Den Rest der Fragen betrafen persönliche Animositäten von Besuchern, deren Lösung kaum im Bereich der Direktion liegen. Oder soll der Direktor selbst für Zustände auf dem öffentlichen Gut vor der Oper sorgen? Etwa die Forderung nach einem Rauchverbot vor der Übertragungsleinwand, oder Eindämmung kostümierten Kartenverkaufes) oder das Einschalten von Handys während der Aufführung. (Anm.d.Red.: Hier ist allein die Courage der Umsitzenden gefragt, das einstellen zu lassen).

„Es gibt Momente, in denen man weiß, dass es keine guten Lösungen gibt“ so der Direktor.
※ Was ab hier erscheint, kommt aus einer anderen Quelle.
(** Both lists being in increasing order, their merging is in order. *)
Lemma merge_ok a : forall da, trees a da -> increasing da -> forall b db, trees b db -> increasing db ->
  exists ds, trees (merge a b) ds /\ ordered ds /\ ds ≡ₚ da ++ db /\
    all_elems (merge a b) ≡ₚ all_elems a ++ all_elems b.
Proof.
  assert (forall ds, increasing ds -> ordered ds) as Hio.
  { intros ds Hs. induction Hs as [|d ds Hs IH Hd]; constructor; [done|]. eapply Forall_impl; [exact Hd|].
    intros e He. cbv beta in *. lia. }
  induction a as [|t a IHa]; intros da Ha Sa b db Hb Sb.
  { apply Forall2_nil_inv_r in Ha as ->. exists db. split_and!; [done|by apply Hio|done|done]. }
  apply Forall2_cons_inv_r in Ha as (d & da0 & Ht & Ha & ->).
  revert db Hb Sb. induction b as [|u b IHb]; intros db Hb Sb.
  { apply Forall2_nil_inv_r in Hb as ->. exists (d :: da0). split_and!;
      [by constructor|by apply Hio|by rewrite app_nil_r|by rewrite app_nil_r]. }
  apply Forall2_cons_inv_r in Hb as (e & db0 & Hu & Hb & ->). rewrite merge_cons,
    (binom_degree d t Ht), (binom_degree e u Hu).
  pose proof (StronglySorted_inv Sa) as [Sa' Fa]. pose proof (StronglySorted_inv Sb) as [Sb' Fb].
  rewrite list.Forall_forall in Fa. rewrite list.Forall_forall in Fb.
  destruct (Z.ltb_spec (Z.of_nat d) (Z.of_nat e)) as [Hlt|Hge].
  - destruct (IHa da0 Ha Sa' (u :: b) (e :: db0)) as (ds & H1 & H2 & H3 & H4); [by constructor|done|].
    exists (d :: ds). split_and!; [by constructor| |cbn; by constructor|by rewrite !(all_elems_cons t), H4, <- app_assoc].
    apply ordered_cons; [done|]. intros k. rewrite H3, elem_of_app, elem_of_cons.
    intros [Hk%Fa|[->|Hk%Fb]]; lia.
  - destruct (IHb db0 Hb Sb') as (ds & H1 & H2 & H3 & H4). exists (e :: ds).
    split_and!; [constructor; [exact Hu|exact H1]| | |].
    + apply ordered_cons; [done|]. intros k. rewrite H3, elem_of_app, elem_of_cons.
      intros [[->|Hk%Fa]|Hk%Fb]; lia.
    + rewrite H3. apply (Permutation_middle (d :: da0)).
    + rewrite !(all_elems_cons u), H4, !app_assoc. f_equiv. apply Permutation_app_comm.
Qed.

Lemma increasing_once ds d : increasing ds -> (length (filter (eq d) ds) <= 1)%nat.
Proof.
  induction 1 as [|e ds Hs IH Hd]; [cbn; lia|]. rewrite filter_cons. case_decide as E; [|done].
  subst e. rewrite filter_none; [cbn; lia|]. intros x Hx <-. rewrite list.Forall_forall in Hd.
  apply Hd in Hx. lia.
Qed.

Lemma trees_size l ds : trees l ds -> zlen ds <= zlen (all_elems l) /\
  forall d, d ∈ ds -> 2 ^ Z.of_nat d <= zlen (all_elems l).
Proof.
  induction 1 as [|d t ds l Ht Hl [IH1 IH2]]; [split; [done|by intros ? ?%elem_of_nil]|].
  rewrite all_elems_cons, length_app, Nat2Z.inj_add, (binom_size d t Ht).
  assert (0 < 2 ^ Z.of_nat d) by (apply Z.pow_pos_nonneg; lia). split; [cbn [length]; lia|].
  intros e [->|He%IH2]%elem_of_cons; lia.
Qed.

(** *** The queue *)

Definition bq_elements (q : BinomialQueue T) : list T := all_elems (bq_head q).
Definition bq_ok (q : BinomialQueue T) : Prop :=
  bq_min q = None /\ exists ds, trees (bq_head q) ds /\ increasing ds.

Lemma join_ok q h ds : bq_ok q -> trees h ds -> increasing ds -> zlen (bq_elements q ++ all_elems h) < 2 ^ 31 ->
  bq_ok (BinomialQueue_join q h) /\ bq_elements (BinomialQueue_join q h) ≡ₚ all_elems h ++ bq_elements q.
Proof.
  destruct q as [hd mn]. unfold bq_elements, BinomialQueue_join. intros (Em & dq & Hq & Sq) Hh Sh Hsz.
  cbn [bq_head bq_min] in *. destruct h as [|t h]; [split; [by split; [|exists dq]|done]|].
  destruct hd as [|u hd]; [split; [by split; [|exists ds]|by rewrite app_nil_r]|].
  destruct (merge_ok (u :: hd) dq Hq Sq (t :: h) ds Hh Sh) as (dm & H1 & H2 & H3 & H4).
  assert (exists v l, merge (u :: hd) (t :: h) = v :: l) as (v & l & El)
    by (rewrite merge_cons; destruct (_ <? _); by eexists _, _).
  rewrite El in *. apply Forall2_cons_inv_r in H1 as (d & dl & Hv & Hl & ->).
  assert (trees (v :: l) (d :: dl)) as Hvl by by constructor. apply trees_size in Hvl as [Hs1 Hs2].
  assert (zlen (all_elems (v :: l)) < 2 ^ 31) as Hsz' by by rewrite H4.
  destruct (join_loop_ok l dl [] [] v d) as (ds' & G1 & G2 & G3); [constructor|done|done|constructor|done| | | |].
  - apply twice_tail with d. intros e. rewrite H3, filter_app, length_app.
    pose proof (increasing_once dq e Sq). pose proof (increasing_once ds e Sh). lia.
  - left. by intros e ?%elem_of_nil.
  - intros e He%Hs2. assert (Z.of_nat e < 31) by (apply (Z.pow_lt_mono_r_iff 2); lia).
    cbn [length] in Hs1. lia.
  - split; [split; [exact Em|by exists ds']|]. cbn [bq_head]. rewrite G3. cbn. rewrite <- all_elems_cons, H4.
    apply Permutation_app_comm.
Qed.

Lemma reverse_loop_ok t l k : reverse_loop t l k = rev (t :: l) ++ k.
Proof.
  revert t k. induction l as [|n l IH]; intros h k; [done|]. cbn [reverse_loop]. rewrite IH.
  change (h :: n :: l) with ([h] ++ n :: l). by rewrite rev_app_distr, <- app_assoc.
Qed.
Lemma reverse_ok (h : list (bnode T)) : BinomialQueue_reverse h = rev h.
Proof. destruct h as [|n h]; [done|]. cbn [BinomialQueue_reverse]. by rewrite reverse_loop_ok, app_nil_r. Qed.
 Mit dem Hinweis auf den immerhin hohen Stellenwert Sir Simon Rattles als Chef der Berliner wies Meyer einen Vorwurf zurück, diesen Dirigenten für den Ring engagiert zu haben, auch verwies er auf viele neue und schöne Sichtweisen innerhalb dessen Interpretation. Und mit der Aufzählung der Auswahl an Dirigenten versuchte Meyer eine Dame im Publikum zu überzeugen, dass deren Abwesenheit in der Staatsoper wegen des Fehlens zweier ihrer Dirigierlieblinge ein überspitztes (so in etwa) Argument wäre.